+1. Ran some regression tests on Spark on Yarn (hadoop 2.6 and 2.7).
Tom
On Wednesday, December 16, 2015 3:32 PM, Michael Armbrust
<[email protected]> wrote:
Please vote on releasing the following candidate as Apache Spark version 1.6.0!
The vote is open until Saturday, December 19, 2015 at 18:00 UTC and passes if a
majority of at least 3 +1 PMC votes are cast.
[ ] +1 Release this package as Apache Spark 1.6.0[ ] -1 Do not release this
package because ...
To learn more about Apache Spark, please see http://spark.apache.org/
The tag to be voted on is v1.6.0-rc3 (168c89e07c51fa24b0bb88582c739cec0acb44d7)

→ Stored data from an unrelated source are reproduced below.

(* ===== verification/NetTypes.v ===== *)
(** * Wire types: [net_types.h], [arch.h], [spread_params.h]

    The constants and type-word macros, the packet and token headers, the byte
    flips applied to messages of a daemon of the other endianness, and reads
    and writes of integers in a byte buffer (the casts [*(int32 * )&buf[i]]).
    The host is little endian, as the repository's [config.h] has it. *)

From Stdlib Require Import btauto.Btauto.
From S2P Require Import Prelude.

(** ** Parameters of the protocol ([spread_params.h]) *)

Definition MAX_PROCS_SEGMENT : Z := 128.
Definition MAX_SEGMENTS : Z := 20.
Definition MAX_PROCS_RING : Z := 128.
Definition MAX_ADDRS_SEGMENT : Z := 5.
Definition MAX_REPS : Z := 25.
Definition MAX_FORM_REPS : Z := 20.
Definition MAX_PACKETS_IN_STRUCT : Z := 8192.
Definition PACKET_MASK : Z := 0x1fff.
Definition MAX_SEQ_GAP : Z := 1600.
Definition MAX_EVS_ROUNDS : Z := 500.
Definition WATER_MARK : Z := 500.
Definition MAX_WRAP_SEQUENCE_VALUE : Z := Z.shiftl 1 30.
Definition MAX_SCATTER_ELEMENTS : Z := 100.

(** ** The type word *)

Definition UNRELIABLE_TYPE : Z := 0x1.
Definition RELIABLE_TYPE : Z := 0x2.
Definition FIFO_TYPE : Z := 0x4.
Definition AGREED_TYPE : Z := 0x8.
Definition SAFE_TYPE : Z := 0x10.
Definition REGULAR_TYPE : Z := 0x1f.
Definition BLOCK_REGULAR_DELIVERY : Z := REGULAR_TYPE + 1.
Definition ROUTED_TYPE : Z := 0x20.
Definition HURRY_TYPE : Z := 0x40.
Definition ALIVE_TYPE : Z := 0x100.
Definition JOIN_TYPE : Z := 0x200.
Definition REFER_TYPE : Z := 0x400.
Definition MEMBERSHIP_TYPE : Z := 0x700.
Definition FORM1_TYPE : Z := 0x1000.
Definition FORM2_TYPE : Z := 0x2000.
Definition FORM_TYPE : Z := 0x3000.
Definition ARQ_TYPE : Z := 0xf0000.
Definition RETRANS_TYPE : Z := 0xf00000.
Definition STATUS_TYPE : Z := 0x1000000.
Definition PARTITION_TYPE : Z := 0x2000000.
Definition FC_TYPE : Z := 0x4000000.
Definition RELOAD_TYPE : Z := 0x8000000.
Definition CONTROL_TYPE : Z := 0xf000000.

The release files, including signatures, digests, etc. can be found
at:http://people.apache.org/~pwendell/spark-releases/spark-1.6.0-rc3-bin/
Release artifacts are signed with the following
key:https://people.apache.org/keys/committer/pwendell.asc
The staging repository for this release can be found
at:https://repository.apache.org/content/repositories/orgapachespark-1174/
The test repository (versioned as v1.6.0-rc3) for this release can be found
at:https://repository.apache.org/content/repositories/orgapachespark-1173/
The documentation corresponding to this release can be found
at:http://people.apache.org/~pwendell/spark-releases/spark-1.6.0-rc3-docs/
========================================= How can I help test this release?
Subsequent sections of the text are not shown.